A topic sentence in sonnet 14 Barret Browning uses structure to show that she is trying to control her emotions, but wants love to last forever.

So what I'd like you to do is to add this topic sentence to your framework so press pause, add the topic sentence and when you're ready, press play to resume.

Our next step is going to be finding some supporting details and the good news is we have all the supporting details we need in our structure wall.

So we can find enough information from our structure wall to get all the supporting details we need.

So for example, we might want to write about iambic pentameter and rhyme scheme.

So our notes would go into our framework and this is what they might look like so what I'd like you to do is to copy these into your book.

But I'd also like you to add the rest of the supporting details.

So you need one more for middle, maybe you could write some notes on Volta and one more for the end maybe on enjambment.

So pause the video, copy this opening into your book and then add a middle supporting detail and an end supporting detail and when you're ready, press play to continue.

So, what is good to do at this point, because you're going to be writing your own paragraph in a few minutes is to just check that you've got everything you need.

So you may want to pause the video here read through what you've written, make sure that you've got a really good framework for when its time to write your paragraph.

And when you're ready, press play.

Welcome back.

And now its time for your final writing task for this unit.
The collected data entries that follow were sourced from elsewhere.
(* ===== verification/Live.v ===== *)
(** * The running system

    After start-up the kernel is driven from four sides: the line the user types
    into the shell, interrupts (the clock, the keyboard, system calls, yields), the
    Ethernet card, and the code of the task that has the processor.  [live_step]
    puts them together over one state: a round of the shell ([Shell]), a whole
    [isr_handler] with every handler registered ([Idt], [Timer], [Keyboard],
    [Syscall]) and the context switch it ends with ([Task]), a round of [net_task]
    ([NetStack]), what the card writes by itself, the exit of a task and the
    creation of one.

    Steps follow one another: an interrupt is taken between two of them, that is
    anywhere in the computations of a task but not inside a round of the shell, a
    poll of the network, the creation of a task or a system call.  The kernel runs
    most of this code with interrupts enabled and without locks, and an interrupt
    inside an allocation or a creation can break the invariant
    ([Heap.kmalloc_race], [Task.task_create_race]): it is outside the relation.  So are
    the system calls that [call_ok] excludes, whose arguments the kernel does not
    check: a [sys_read] to memory that is not the caller's, and a [sys_sbrk] that wraps
    around.

    The invariant of [System] holds in every state reached, and a step changes the
    stacks of no task but the one that was running. *)
From stdpp Require Import base numbers list gmap strings relations.
From Stdlib Require Import ZArith Lia.
From S2P Require Import Prelude.
From S2P Require Import Machine.
From S2P Require Import CString.
From S2P Require Import Io.
From S2P Require Import Pic.
From S2P Require Import Serial.
From S2P Require Import Keyboard.
From S2P Require Import Net.
From S2P Require Import Alloc.
From S2P Require Import Pmm.
From S2P Require Import Heap.
From S2P Require Import Vmm.
From S2P Require Import E1000.
From S2P Require Import NetStack.
From S2P Require Import Gdt.
From S2P Require Import Task.
From S2P Require Import Timer.
From S2P Require Import Idt.
From S2P Require Import Syscall.
From S2P Require Import Ramfs.
From S2P Require Import Vfs.
From S2P Require Import FsFrame.
From S2P Require Import Shell.
From S2P Require Import Kernel.
From S2P Require Import System.
(* ===== verification/Boot.v ===== *)
(** * From power-on to the shell

    The phases of [Kernel.kernel_main] one after the other, each from the state the
    one before left: memory ([Kernel.boot_memory]), interrupts, the devices with
    paging, the filesystem and the network, and the first tasks.  What the boot
    loader and the linker have to provide is [boot_layout]: the memory map, the
    places of the static arrays below the frame bitmap and of the bitmap below the
    heap, and enough free frames below the heap for the page tables.  Under it the
    kernel enters the shell with the invariant of [System].  The heap's own frames are
    free in the bitmap: [vmm_map_clobbers_heap] is what happens once those below it
    are used up. *)
From stdpp Require Import base numbers list gmap strings relations.
From Stdlib Require Import ZArith Lia.
From S2P Require Import Prelude.
From S2P Require Import Machine.
From S2P Require Import CString.
From S2P Require Import Io.
From S2P Require Import Pic.
From S2P Require Import Serial.
From S2P Require Import Keyboard.
From S2P Require Import Net.
From S2P Require Import Pci.
From S2P Require Import Multiboot.
From S2P Require Import Alloc.
From S2P Require Import Pmm.
From S2P Require Import Heap.
From S2P Require Import Vmm.
From S2P Require Import PageAlloc.
From S2P Require Import E1000.
From S2P Require Import NetStack.
From S2P Require Import Gdt.
From S2P Require Import Task.
From S2P Require Import Timer.
From S2P Require Import Idt.
From S2P Require Import Syscall.
From S2P Require Import Ramfs.
From S2P Require Import Vfs.
From S2P Require Import FsFrame.
From S2P Require Import Shell.
From S2P Require Import Kernel.
From S2P Require Import System.
From S2P Require Import Live.
(** * Download-session orchestrator: pacing, retry bookkeeping and resumption

    A shallow embedding of the two paced channel downloaders of the
    repository,

      - [src/yt_stealth_downloader.py]  (class [StealthChannelDownloader]),
      - [src/yt_channel_advanced.py]    (class [AdvancedChannelDownloader]),

    and of the cookie rotation both use ([src/cookie_manager.py], class
    [CookieManager]), together with the properties of the orchestrator that the specification
    states about them.

    Conventions of the embedding.

      - Python [int]s are [Z]; Python [float]s are exact rationals [Q].  All
        results below depend only on comparisons, on [max] and on which
        branch is taken, never on the rounding of a float product.
      - A [dict] keyed by strings is a [gmap string _]; a [list] is a [list].
      - [str] values are ASCII strings.
      - Everything the program obtains from outside (the outcome of a
        download, the clock, the [.stop] file, a Ctrl-C, the draws of the
        [random] module) is read from an explicit environment value, so each
        method is a total function of the object state and that environment.
      - A method that mutates [self] returns the new object state.  Time
        stamps written into the progress file ([downloaded_at], [started],
        [date], ...) and console output are left out: no decision of the
        program reads them back. *)

From stdpp Require Import gmap strings list fin_maps.
From Stdlib Require Import Ascii QArith Qround Lqa.

Local Open Scope Z_scope.

(** ** Python helpers *)

Module Py.

(** [needle in hay] on strings. *)
Fixpoint contains (needle hay : string) : bool :=
  if String.prefix needle hay then true
  else match hay with
       | EmptyString => false
       | String _ rest => contains needle rest
       end.

(** [str.lower()] on ASCII text. *)
Definition lower_ascii (c : ascii) : ascii :=
  let n := nat_of_ascii c in
  if (Nat.leb 65 n && Nat.leb n 90)%bool then ascii_of_nat (n + 32)%nat else c.

Fixpoint lower (s : string) : string :=
  match s with
  | EmptyString => EmptyString
  | String c rest => String (lower_ascii c) (lower rest)
  end.

(** [s.replace(a, b)] for single characters, and [s.replace(a, '')]. *)
Fixpoint replace_char (a b : ascii) (s : string) : string :=
  match s with
  | EmptyString => EmptyString
  | String c rest =>
      String (if Ascii.eqb c a then b else c) (replace_char a b rest)
  end.

Fixpoint remove_char (a : ascii) (s : string) : string :=
  match s with
  | EmptyString => EmptyString
  | String c rest =>
      if Ascii.eqb c a then remove_char a rest
      else String c (remove_char a rest)
  end.

(** [s.startswith(p)]. *)
Definition startswith (p s : string) : bool := String.prefix p s.

(** [l[:n]]: a negative bound counts from the end of the list. *)
Definition slice_to {A} (n : Z) (l : list A) : list A :=
  if 0 <=? n then take (Z.to_nat n) l
  else take (length l - Z.to_nat (- n))%nat l.

(** [x < y] on numbers, as a boolean. *)
Definition Qltb (x y : Q) : bool := negb (Qle_bool y x).

(** [max(a, b)]: the first argument unless the second is strictly larger. *)
Definition max (a b : Q) : Q := if Qltb a b then b else a.

(** [round(x)] of a float to an integer: to the nearest integer, a tie
    going to the even neighbour. *)
Definition round (x : Q) : Z :=
  let f := Qfloor x in
  let frac := (x - inject_Z f)%Q in
  if Qltb frac (1 # 2) then f
  else if Qltb (1 # 2) frac then f + 1
  else if Z.even f then f else f + 1.

(** [random.uniform(a, b)] is [a + (b - a) * random()], where [r] is the
    value [random()] returned. *)
Definition uniform (a b r : Q) : Q := (a + (b - a) * r)%Q.

(** [list(dict.fromkeys(l))]: duplicates removed, first occurrences kept
    in order. *)
Fixpoint dedupe_from (seen l : list string) : list string :=
  match l with
  | [] => []
  | x :: rest =>
      if bool_decide (x ∈ seen) then dedupe_from seen rest
      else x :: dedupe_from (x :: seen) rest
  end.

Definition dedupe (l : list string) : list string := dedupe_from [] l.

(** [x[i], x[j] = x[j], x[i]] for indices inside the list. *)
Definition swap {A} (i j : nat) (l : list A) : list A :=
  match l !! i, l !! j with
  | Some a, Some b => <[i := b]> (<[j := a]> l)
  | _, _ => l
  end.

(** [random.shuffle(x)]: for [i] from [len(x) - 1] down to [1], exchange
    [x[i]] with [x[j]], [j] drawn from [0..i].  [draws] supplies the raw
    draws, the next one first; each is reduced into the range as
    [_randbelow(i + 1)] is. *)
Fixpoint shuffle_from {A} (i : nat) (draws : list nat) (l : list A) : list A :=
  match i with
  | O => l
  | S i' =>
      let j := (hd O draws mod (i + 1))%nat in
      shuffle_from i' (tl draws) (swap i j l)
  end.

Definition shuffle {A} (draws : list nat) (l : list A) : list A :=
  shuffle_from (length l - 1) draws l.

(** [s.rstrip(c)] for a single character [c]. *)
Fixpoint rstrip_char (c : ascii) (s : string) : string :=
  match s with
  | EmptyString => EmptyString
  | String a rest =>
      match rstrip_char c rest with
      | EmptyString => if Ascii.eqb a c then EmptyString else String a EmptyString
      | stripped => String a stripped
      end
  end.

(** [sorted(l, key=key)]: the sort is stable, elements with equal keys keep
    their order. *)
Fixpoint insert_by {A} (key : A -> Q) (x : A) (l : list A) : list A :=
  match l with
  | [] => [x]
  | y :: rest =>
      if Qltb (key y) (key x) then y :: insert_by key x rest
      else x :: y :: rest
  end.

Fixpoint sorted_by {A} (key : A -> Q) (l : list A) : list A :=
  match l with
  | [] => []
  | x :: rest => insert_by key x (sorted_by key rest)
  end.

End Py.

(** ** Data shared by both downloaders *)

(** What [ydl.download([video['url']])] does when it is called: it returns,
    it raises a [yt_dlp.utils.DownloadError] or another [Exception] whose
    [str] is [msg], or the operator's Ctrl-C arrives during it
    ([KeyboardInterrupt] is not an [Exception]). *)
Inductive fetch_result :=
  | Fetched
  | DownloadError (msg : string)
  | OtherException (msg : string)
  | Interrupted.

(** How a method call ends. *)
Inductive completion :=
  | Returns (value : bool)
  | KeyboardInterrupt.

(** A value of [progress_data['channels']]; its other keys (time stamps,
    the number of videos) are written and never read. *)
Record channel_entry := { c_url : string; c_session : string }.

(** * The stealth downloader ([src/yt_stealth_downloader.py]) *)

Module Stealth.

(** One entry of the list [_get_video_list] returns; [url], [duration]
    and [upload_date] are carried along but never read afterwards. *)
Record video := { id : string; title : string }.

(** A value of [progress_data['downloaded_videos']]. *)
Record downloaded_entry := { d_title : string; d_session : string }.

(** A value of [progress_data['sessions']]. *)
Record session_entry :=
  { s_id : string; s_downloaded : Z; s_failed : Z; s_channel : string }.

(** A value of [progress_data['failed_videos']]. *)
Record failed_entry :=
  { f_title : string; attempts : Z; permanent_failure : bool }.

(** [progress_data], with the five keys [_load_progress] creates. *)
Record progress := {
  downloaded_videos : gmap string downloaded_entry;
  failed_videos : gmap string failed_entry;
  channels : gmap string channel_entry;
  daily_downloads : gmap string Z;
  sessions : list session_entry
}.

(** [_load_progress] when no progress file exists. *)
Definition empty_progress : progress :=
  {| downloaded_videos := ∅; failed_videos := ∅; channels := ∅;
     daily_downloads := ∅; sessions := [] |}.

(** The dictionary [_get_stealth_params] returns. *)
Record params := {
  p_min_wait : Z;
  p_max_wait : Z;
  daily_limit : Z;
  night_hours : option (Z * Z);
  work_hours : option (Z * Z);
  variance : Q
}.

(** The attributes of a [StealthChannelDownloader] the orchestrator
    reads or writes. *)
Record downloader := {
  min_wait : Z;
  max_wait : Z;
  stealth_mode : string;
  progress_data : progress;
  session_id : string;
  downloads_today : Z;
  stealth_params : params
}.

Definition set_progress (self : downloader) (pd : progress) : downloader :=
  {| min_wait := min_wait self; max_wait := max_wait self;
     stealth_mode := stealth_mode self; progress_data := pd;
     session_id := session_id self; downloads_today := downloads_today self;
     stealth_params := stealth_params self |}.

(** The [modes] table of [_get_stealth_params]. *)
Definition modes (mode : string) : option params :=
  if String.eqb mode "low" then
    Some {| p_min_wait := 120; p_max_wait := 600; daily_limit := 50;
            night_hours := None; work_hours := None; variance := 0.2 |}
  else if String.eqb mode "medium" then
    Some {| p_min_wait := 300; p_max_wait := 1200; daily_limit := 20;
            night_hours := Some (23, 7); work_hours := None; variance := 0.3 |}
  else if String.eqb mode "high" then
    Some {| p_min_wait := 600; p_max_wait := 2400; daily_limit := 10;
            night_hours := Some (22, 8); work_hours := Some (9, 17);
            variance := 0.5 |}
  else if String.eqb mode "paranoid" then
    Some {| p_min_wait := 1800; p_max_wait := 7200; daily_limit := 5;
            night_hours := Some (21, 9); work_hours := Some (10, 16);
            variance := 0.7 |}
  else None.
You're going to write a paragraph on the structure of Sonnet 14.

Now don't worry, you've got everything you need in your framework.

And all you need to do is turn that framework into a really good paragraph, remembering the key ingredients are topic sentence, supporting details, and concluding sentence.

So pause the video to complete your task and press play to resume once you're finished.

And here's an example of what you could have written.

In Sonnet 14 Barrett-Browning uses structure to show that she is trying to control her emotions but wants love to last forever.

And there's our topic sentence.

So, our supporting details.

In this Petrarchan sonnet, she uses the tight structure of the sonnet including the iambic pentameter metre and the rhyme scheme to control her different emotions because she wants to be sure that he loves her for the right reasons.

The Volta is in an unusual place for the Petrarchan sonnet because she uses the Shakespearean model of summing up your ideas in the final two lines.

The use of enjambment in the poem, especially in the last two lines, suggests that she is thinking of a love which will flow freely forever.

So, our supporting details.

And now our concluding sentence.

Perhaps Barrett-Browning portrayed love in this way because she wanted to be sure about why he loved her but she did want their love to last forever.

So now, for the last time could you press pause, check what you've written, and when you ready, press play to resume.

Thank you for joining me for these five session on the life of Elizabeth Barrett-Browning and on her poems, in particular, Sonnet 14.

I've thoroughly enjoyed the time that we've spent together and I hope that you have too.